*** TASK INPUT ***

Lemma process_toggle_freeze_effect_witness : ∃ w' s,
  process_toggle_freeze_account id [info source_key; info mint_key; signer owner_key] true world0
    = Ok w' ∧
  account_at w' source_key = Some (with_base (set_state (account_state_u8 Frozen) (base s)) s).
Proof.
  destruct (run_ok (process_toggle_freeze_account id [info source_key; info mint_key;
    signer owner_key] true world0)) as [w' Hw]; [runs|].
  destruct (process_toggle_freeze_effect example_runtime id (info source_key) (info mint_key)
    (signer owner_key) [] true world0 w' Hw) as (s & m & _ & _ & _ & _ & _ & _ & _ & H & _).
  exists w', s. assumptions.
Defined.

(** A native account with 700 lamports above its reserve, an empty account, and
    a mint without supply. *)
Definition native_key : Pubkey := 900.
Definition empty_key : Pubkey := 901.
Definition native_base : PodAccount :=
  mkPodAccount native_mint.id owner_key 500 co_none 1 (co_some 300) 0 co_none.
Definition world1 : world := mkWorld
  (<[native_key := mkAccount 1000 (state_bytes PodAccount (mkState native_base [] [])) id]>
   (<[empty_key := mkAccount 1000
        (state_bytes PodAccount (mkState (account_base owner_key 0) [] [])) id]> (accts world0))) [].

Lemma process_sync_native_effect_witness : ∃ w' s reserve,
  process_sync_native [info native_key] world1 = Ok w' ∧
  account_at w' native_key =
    Some (with_base (set_amount (info_lamports world1 (info native_key) - reserve) (base s)) s).
Proof.
  destruct (run_ok (process_sync_native [info native_key] world1)) as [w' Hw]; [runs|].
  destruct (process_sync_native_effect example_runtime (info native_key) [] world1 w' Hw)
    as (s & r & _ & _ & _ & _ & H & _).
  exists w', s, r. assumptions.
Defined.

Lemma process_close_account_effect_witness : ∃ w',
  process_close_account id [info empty_key; info dest_key; signer owner_key] world1 = Ok w' ∧
  get_account w' empty_key = mkAccount 0 [] system_program_id.
Proof.
  destruct (run_ok (process_close_account id [info empty_key; info dest_key; signer owner_key]
    world1)) as [w' Hw]; [runs|].
  destruct (process_close_account_effect example_runtime id (info empty_key) (info dest_key)
    (signer owner_key) [] world1 w' Hw) as (_ & _ & H & _).
  exists w'. assumptions.
Defined.

Lemma process_withdraw_excess_lamports_effect_witness : ∃ w',
  process_withdraw_excess_lamports id [info source_key; info dest_key; signer owner_key] world0
    = Ok w' ∧ ∀ k, data (get_account w' k) = data (get_account world0 k).
Proof.
  destruct (run_ok (process_withdraw_excess_lamports id [info source_key; info dest_key;
    signer owner_key] world0)) as [w' Hw]; [runs|].
  destruct (process_withdraw_excess_lamports_effect example_runtime id (info source_key)
    (info dest_key) (signer owner_key) [] world0 w' Hw) as (r & _ & _ & _ & _ & H & _).
  exists w'. assumptions.
Defined.

(** ** Authorities *)
Lemma process_set_authority_mint_effect_witness : ∃ w' m m',
  process_set_authority id [info mint_key; signer owner_key] AuthorityType.MintTokens co_none world0
    = Ok w' ∧
  mint_at world0 mint_key = Some m ∧ mint_at w' mint_key = Some m' ∧
  mint_authority_of AuthorityType.MintTokens m' = None ∧
  mint_authority_of AuthorityType.FreezeAccount m' = mint_authority_of AuthorityType.FreezeAccount m.
Proof.
  destruct (run_ok (process_set_authority id [info mint_key; signer owner_key]
    AuthorityType.MintTokens co_none world0)) as [w' Hw]; [runs|].
  destruct (mint_at world0 mint_key) as [m|] eqn:Hm; [|exfalso; vm_compute in Hm; discriminate].
  destruct (process_set_authority_mint_effect example_runtime id (info mint_key) (signer owner_key)
    [] AuthorityType.MintTokens co_none world0 w' m (co_none_ok _) Hm Hw)
    as (_ & _ & m' & H1 & _ & _ & H2 & H3 & _).
  exists w', m, m'. split; [assumption|]. split; [reflexivity|]. split; [assumption|].
  split; [assumption|]. apply H3. discriminate.
Defined.

Lemma process_set_authority_account_effect_witness : ∃ w' s s',
  process_set_authority id [info source_key; signer owner_key] AuthorityType.AccountOwner
    (co_some delegate_key) world0 = Ok w' ∧
  account_at world0 source_key = Some s ∧ account_at w' source_key = Some s' ∧
  amount (base s') = amount (base s) ∧ tlv_data s' = tlv_data s.
Proof.
  destruct (run_ok (process_set_authority id [info source_key; signer owner_key]
    AuthorityType.AccountOwner (co_some delegate_key) world0)) as [w' Hw]; [runs|].
  destruct (account_at world0 source_key) as [s|] eqn:Hs;
    [|exfalso; vm_compute in Hs; discriminate].
  assert (c_ok (coption_codec 32) (co_some delegate_key)) as Hk by (apply co_some_ok; in_range).
  destruct (process_set_authority_account_effect example_runtime id (info source_key)
    (signer owner_key) [] AuthorityType.AccountOwner (co_some delegate_key) world0 w' s Hk Hs Hw)
    as (_ & _ & s' & H1 & H2 & H3 & _).
  exists w', s, s'. split; [assumption|]. split; [reflexivity|]. assumptions.
Defined.

Definition multisig_signers : list AccountInfo := [signer 703; signer 701].
Lemma validate_owner_multisig_witness :
  validate_owner [] world0 id multisig_key (info multisig_key) PodMultisig_SIZE_OF
    multisig_signers = Ok tt ∧
  validate_owner [] world0 id multisig_key (info multisig_key) PodMultisig_SIZE_OF
    [signer 703] ≠ Ok tt.
Proof.
  assert (pod_multisig_from_bytes (info_data world0 (info multisig_key)) = Ok multisig) as Hms
    by (vm_compute; reflexivity).
  assert (Hn : key (info multisig_key) ∉ ([] : list Pubkey)) by apply not_elem_of_nil.
  split.
  - destruct (validate_owner_multisig example_runtime [] world0 id multisig_key
      (info multisig_key) PodMultisig_SIZE_OF multisig_signers) as [_ H].
    refine (proj2 (H eq_refl _ Hn eq_refl multisig Hms _) _ _).
    + vm_compute. reflexivity.
    + apply Nat.leb_le. vm_compute. reflexivity.
    + apply Z.leb_le. vm_compute. reflexivity.
    + intros s [->|[->|[]%not_elem_of_nil]%elem_of_cons]%elem_of_cons; reflexivity.
  - intros Hv. destruct (validate_owner_multisig example_runtime [] world0 id multisig_key
      (info multisig_key) PodMultisig_SIZE_OF [signer 703]) as [_ H].
    assert (info_owner world0 (info multisig_key) = id) as Ho by (vm_compute; reflexivity).
    assert (Z.to_nat (ms_n multisig) ≤ MAX_SIGNERS)%nat as Hle
      by (apply Nat.leb_le; vm_compute; reflexivity).
    pose proof (proj1 (H eq_refl Ho Hn eq_refl multisig Hms Hle) Hv) as Hlt.
    apply Z.leb_le in Hlt. vm_compute in Hlt. discriminate.
Defined.

(** ** Initialization *)
Definition new_mint_key : Pubkey := 902.
Definition new_account_key : Pubkey := 903.
Definition new_multisig_key : Pubkey := 904.
(** Zeroed accounts; the one of the mint already has its close authority. *)
Definition world2_0 : world := mkWorld
  (<[new_mint_key := mkAccount 1000 (zeros 202) id]>
   (<[new_account_key := mkAccount 1000 (zeros 178) id]>
    (<[new_multisig_key := mkAccount 1000 (zeros 355) id]> (accts world0)))) [].
Definition world2 : world :=
  match process_initialize_mint_close_authority [info new_mint_key] (co_some owner_key) world2_0 with
  | Ok w => w
  | _ => world2_0
  end.

Lemma process_initialize_mint_effect_witness : ∃ w' m,
  process_initialize_mint2 [info new_mint_key] 6 owner_key co_none world2 = Ok w' ∧
  mint_at w' new_mint_key = Some m ∧ mint_authority (base m) = co_some owner_key.
Proof.
  destruct (run_ok (process_initialize_mint2 [info new_mint_key] 6 owner_key co_none world2))
    as [w' Hw]; [runs|].
  destruct (process_initialize_mint_effect example_runtime (info new_mint_key) [] 6 owner_key co_none
    false world2 w' ltac:(in_range) ltac:(in_range) (co_none_ok _) Hw)
    as (m & r & rest & l & _ & H1 & H2 & _).
  exists w', m. assumptions.
Defined.

Lemma process_initialize_account_effect_witness : ∃ w' a,
  process_initialize_account3 [info new_account_key; info mint_key] owner_key world2
    = Ok w' ∧
  account_at w' new_account_key = Some a ∧ acc_owner (base a) = owner_key ∧ amount (base a) = 0.
Proof.
  destruct (run_ok (process_initialize_account3 [info new_account_key; info mint_key] owner_key world2)) as [w' Hw]; [runs|].
  assert (∀ r n, in_uint 64 (minimum_balance r n)) as Hrent by (intros; cbn; unfold in_uint; lia).
  assert (∀ m e, mint_at world2 mint_key = Some m →
    get_mint_ext DefaultAccountState (tlv_data m) = Ok e →
    das_state e ≠ account_state_u8 Uninitialized) as Hdas.
  { intros m e Hm He. destruct (mint_at world2 mint_key) as [m'|] eqn:E;
      [|vm_compute in E; discriminate].
    injection Hm as <-. exfalso. vm_compute in E. injection E as <-. vm_compute in He. discriminate. }
  destruct (process_initialize_account_effect example_runtime (info new_account_key) (info mint_key)
    [] owner_key world2 w' ltac:(in_range) ltac:(in_range) Hrent Hdas Hw)
    as (a & m & r & _ & _ & _ & _ & _ & H1 & _ & H2 & _ & _ & _ & H3 & _).
  exists w', a. split; [assumption|]. split; [assumption|]. split; [assumption|].
  assert (key (info mint_key) =? native_mint.id = false) as E
    by (vm_compute; reflexivity).
  rewrite E in H3. apply H3.
Defined.

Lemma process_initialize_multisig_effect_witness : ∃ w' ms,
  process_initialize_multisig2 [info new_multisig_key; info 701; info 702] 2 world2 = Ok w' ∧
  pod_multisig_from_bytes (info_data w' (info new_multisig_key)) = Ok ms ∧
  ms_m ms = 2 ∧ take (Z.to_nat (ms_n ms)) (ms_signers ms) = [701; 702].
Proof.
  destruct (run_ok (process_initialize_multisig2 [info new_multisig_key; info 701; info 702] 2
    world2)) as [w' Hw]; [runs|].
  assert (Forall (λ s, in_uint 256 (key s)) [info 701; info 702]) as Hk
    by (repeat (apply Forall_cons_2; [in_range|]); apply Forall_nil_2).
  destruct (process_initialize_multisig_effect example_runtime (info new_multisig_key)
    [info 701; info 702] 2 world2 w' Hk Hw ltac:(simpl; lia))
    as (old & ms & _ & _ & H1 & _ & H2 & _ & _ & _ & H3 & _).
  exists w', ms. assumptions.
Defined.

(** The program accepts a threshold above the number of signers; such a multisig
    can authorise nothing.  The client's builder refuses it. *)
Lemma multisig_threshold_above_signers :
  is_ok (process_initialize_multisig2 [info new_multisig_key; info 701; info 702] 3 world2) = true.
Proof. vm_compute. reflexivity. Qed.

(** The number of signers is truncated to a byte before it is checked: with 257
    signers the handler panics where an error is meant. *)
Lemma multisig_too_many_signers :
  (match process_initialize_multisig2 (info new_multisig_key :: replicate 257 (info 701)) 1 world2
   with Panic => true | _ => false end) = true.
Proof. vm_compute. reflexivity. Qed.

(** ** Storage *)
Definition example_entries : list entry :=
  [(ExtensionType.ImmutableOwner, []); (ExtensionType.TransferFeeAmount, zeros 8);
   (ExtensionType.MemoTransfer, [Byte.x01])].

Lemma example_entries_ok : entries_ok example_entries.
Proof.
  split; [|apply (bool_decide_unpack _); vm_compute; reflexivity].
  repeat (apply Forall_cons_2; [split; [discriminate|in_range]|]). apply Forall_nil_2.
Defined.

*** End of TASK INPUT ***

Return exactly the lines above from the line that has "destruct (run_ok (process_toggle_freeze_account" through the line that has "Definition world1 : world := mkWorld", inclusive, and nothing else.

  destruct (run_ok (process_toggle_freeze_account id [info source_key; info mint_key;
    signer owner_key] true world0)) as [w' Hw]; [runs|].
  destruct (process_toggle_freeze_effect example_runtime id (info source_key) (info mint_key)
    (signer owner_key) [] true world0 w' Hw) as (s & m & _ & _ & _ & _ & _ & _ & _ & H & _).
  exists w', s. assumptions.
Defined.

(** A native account with 700 lamports above its reserve, an empty account, and
    a mint without supply. *)
Definition native_key : Pubkey := 900.
Definition empty_key : Pubkey := 901.
Definition native_base : PodAccount :=
  mkPodAccount native_mint.id owner_key 500 co_none 1 (co_some 300) 0 co_none.
Definition world1 : world := mkWorld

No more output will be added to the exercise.